Sometimes they’re harmless. The strangest cult I ever had to infiltrate was the Marcia’s Witnesses. They were obsessed with Maureen McCormick, a twentieth-century actress best known for having portrayed a teenage girl named Marcia Brady on an insipid television program eighty years ago. My final report said that while they were undoubtedly backward on the women’s question, they were mostly harmless, and so no extraordinary measures of suppression were needed.
But not all the syncretists are quite so harmless, and that is why I just shaved off a beard after a sojourn among the Feuerbachians.
* * *
To be fair, that is not what they call themselves. The official name is the Church of God as Love. Those of us in the Unity who identify as Marxists have yet to shake the habit of associating ideologies with surnames. The public preaching of this group does not differ substantially from the ideas expressed in Feuerbach’s Essence of Christianity : “God is pure absolute subjectivity released from all natural limits; he is what individuals ought to be and will be: faith in God is therefore the faith of man in the infinitude and truth of his own nature; the Divine Being is the subjective human being in his absolute freedom and unlimitedness.” Or as Thawratullah—the self-styled True Essence Incarnate—would put it: “You are God, you will be God, but only in the Revolution. The Revolution needs us to become the God we are meant to be.”

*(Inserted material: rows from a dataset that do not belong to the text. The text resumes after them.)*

Definition release_lease (lease : MonitorLease) (s : db) : db :=
  mkDb (d_definitions s) (d_states s) (delete_lease (ls_monitor_id lease) (lease_id lease) (d_leases s))
    (d_observations s).

(** [{**observation.__dict__, "findings": [dict(item) for item in findings]}] *)
Definition observation_dict (o : RepositoryObservation) : dict :=
  [("repository", JStr (ob_repository o)); ("immutable_sha", JStr (ob_immutable_sha o));
   ("observed_at", JStr (observed_at o)); ("canonical_score", JFloat (canonical_score o));
   ("evidence_completeness", JFloat (evidence_completeness o));
   ("deployment_state", JStr (deployment_state o)); ("provider_state", JStr (provider_state o));
   ("findings", JArr (map JObj (findings o))); ("artifact_digest", JStr (artifact_digest o));
   ("human_review_required", JBool (ob_human_review_required o));
   ("client_delivery_allowed", JBool (ob_client_delivery_allowed o))].

(** The final transaction of [complete_run]. *)
Definition complete_commit (lease : MonitorLease) (expected : Z) (next : MonitorRunState)
    (observation : option RepositoryObservation) (current : datetime) (s : db) : res (MonitorRunState * db) :=
  let mid := ls_monitor_id lease in
  let lost := fail MonitorLeaseConflict "monitor_lease_missing_or_expired" in
  match d_leases s !! mid with
  | None => lost
  | Some r =>
      if negb (String.eqb (lr_lease_id r) (lease_id lease)) then lost
      else
        e ← parse_utc (lr_expires_at r);
        if e <=? current then lost
        else
          let payload := _state_payload next in
          states ← match d_states s !! mid with
                   | Some sr =>
                       if sr_revision sr =? expected
                       then Ok (<[mid := mkStateRow (next_run_at next) (rs_revision next) payload
                                   (_digest [payload]) (isoformat_z current)]> (d_states s))
                       else rerr "monitor_state_revision_conflict"
                   | None => rerr "monitor_state_revision_conflict"
                   end;
          observations ← match observation with
            | None => Ok (d_observations s)
            | Some o =>
                let text := dumps compact_ascii (JObj (observation_dict o)) in
                let oid := _digest [mid; ob_immutable_sha o; observed_at o] in
                match d_observations s !! oid with
                | Some _ => fail DatabaseError "UNIQUE constraint failed"
                | None => Ok (<[oid := mkObsRow mid (ob_immutable_sha o) (observed_at o) text
                                         (_digest [text])]> (d_observations s))
                end
            end;
          Ok (next, mkDb (d_definitions s) states (delete_lease mid (lease_id lease) (d_leases s))
                      observations)
  end.

Definition complete_run (lease : MonitorLease) (success : bool)
    (observation : option RepositoryObservation) (error : string) (current : datetime) (s : db)
    : res (MonitorRunState * db) :=
  definition ← load_definition (ls_monitor_id lease) s;
  st ← load_state (ls_monitor_id lease) s;
  if success && negb (bool_decide (is_Some observation)) then rerr "monitor_success_observation_required"
  else
    let sha := match observation with None => "" | Some o => ob_immutable_sha o end in
    next ← next_run_state st (cadence definition) success sha error current;
    complete_commit lease (rs_revision st) next observation current s.

(** ** Payloads read back *)

Lemma definition_roundtrip d : definition_of (sort_json (JObj (definition_dict d))) = Ok d.
Proof. destruct d as [? ? ? ? [] ? ?]. vm_compute. reflexivity. Qed.

Lemma run_state_roundtrip st : run_state_of (sort_json (JObj (state_dict st))) = Ok st.
Proof. destruct st. vm_compute. reflexivity. Qed.

Lemma definition_payload_loads d : json_loads (_definition_payload d) = Ok (sort_json (JObj (definition_dict d))).
Proof.
  unfold json_loads, _definition_payload. rewrite loads_dumps; [done|apply sep_ok_compact_ascii|].
  destruct d as [? ? ? ? [] ? ?]. vm_compute. reflexivity.
Qed.

Lemma state_payload_loads st : json_loads (_state_payload st) = Ok (sort_json (JObj (state_dict st))).
Proof.
  unfold json_loads, _state_payload. rewrite loads_dumps; [done|apply sep_ok_compact_ascii|].
  destruct st. vm_compute. reflexivity.
Qed.

(** A row that holds a state, or a definition. *)
Definition holds_state (r : state_row) (st : MonitorRunState) : Prop :=
  sr_payload r = _state_payload st /\ sr_integrity r = _digest [_state_payload st] /\
  sr_revision r = rs_revision st /\ sr_next_run_at r = next_run_at st.
Definition holds_definition (r : definition_row) (d : MonitorDefinition) : Prop :=
  dr_payload r = _definition_payload d /\ dr_integrity r = _digest [_definition_payload d].

Lemma load_state_holds mid s r st : d_states s !! mid = Some r -> holds_state r st -> load_state mid s = Ok st.
Proof.
  intros Hr (Hp & Hi & _). unfold load_state. rewrite Hr, Hp, Hi, String.eqb_refl. cbn [negb].
  rewrite state_payload_loads. cbn [mbind res_bind]. apply run_state_roundtrip.
Qed.

Lemma load_definition_holds mid s r d :
  d_definitions s !! mid = Some r -> holds_definition r d -> load_definition mid s = Ok d.
Proof.
  intros Hr (Hp & Hi). unfold load_definition. rewrite Hr, Hp, Hi, String.eqb_refl. cbn [negb].
  rewrite definition_payload_loads. cbn [mbind res_bind]. apply definition_roundtrip.
Qed.

(** ** Leases *)

Definition row_of (l : MonitorLease) : lease_row :=
  mkLeaseRow (lease_id l) (owner_id l) (acquired_at l) (expires_at l).

Lemma acquire_ok mid owner n t s l s' :
  acquire_lease mid owner n t s = Ok (l, s') ->
  ls_monitor_id l = mid /\ 30 <= n <= 3600 /\ dt_valid (t + n * us_per_second) = true /\
  expires_at l = isoformat_z (t + n * us_per_second) /\
  (forall r, d_leases s !! mid = Some r -> exists e, parse_utc (lr_expires_at r) = Ok e /\ e <= t) /\
  s' = mkDb (d_definitions s) (d_states s) (<[mid := row_of l]> (d_leases s)) (d_observations s).
Proof.
  unfold acquire_lease, rerr. intros H. apply bind_ok_inv in H as (o & _ & H).
  destruct (Z.ltb_spec n 30); [discriminate|]. destruct (Z.ltb_spec 3600 n); [discriminate|]. cbn [orb] in H.
  apply bind_ok_inv in H as (x & Hx & H). apply dt_add_ok in Hx as [-> Hv].
  destruct (d_leases s !! mid) as [r|] eqn:Hr.
  - apply bind_ok_inv in H as (e & He & H). destruct (Z.ltb_spec t e); [discriminate|].
    injection H as <- <-. split_and!; [done|lia|lia|done|done| |done]. intros r' [= <-]. eauto.
  - injection H as <- <-. split_and!; [done|lia|lia|done|done|done|done].
Qed.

It’s not just that this sort of rhetoric is a distraction from the urgent tasks of the day. For all their talk of love and unity, it’s basically divisive. Feuerbachian street-preachers have been known to trigger brawls outside of churches, mosques and gurdwaras. Their evangelists sidle up to the more fuzzy-headed cadres in the Unity and distract them with grand discussions of the unity of body and spirit. And the more political operators have infiltrated our council structure to divert scarce resources into “educational” ventures tied to the Church.
Then there are the sex parties.
* * *
My transition was interrupted when the uprisings began. There were still plenty of backward elements in the Unity who didn’t recognize their own cis-privilege, who dismissed synthetic hormones as cosmetic, not worth putting on the pharmaceutical ration queue. It wasn’t my first faction fight, but in the meantime, even though my breast growth was irreversible, resurgent testes had put hair back on my face. With all the work to be done, there was hardly time for shaving or makeup, let alone electrolysis or lasers. I was the one who started the jokes about “Lydia the Bearded Lady.” This is not the body I had imagined, but it has been put to good use in the struggle: For the Chan assignment, I had to bind and pass as cis-male. Passing as cis-female with the Witnesses was easier, once I got my hormones back and a facial graft—they were so chaste, so obsessively focused on Marcia, Marcia, Marcia. I could have been more comfortable with the Feuerbachians—Thawratullah hirself is trans—but someone on the Council had a bright idea.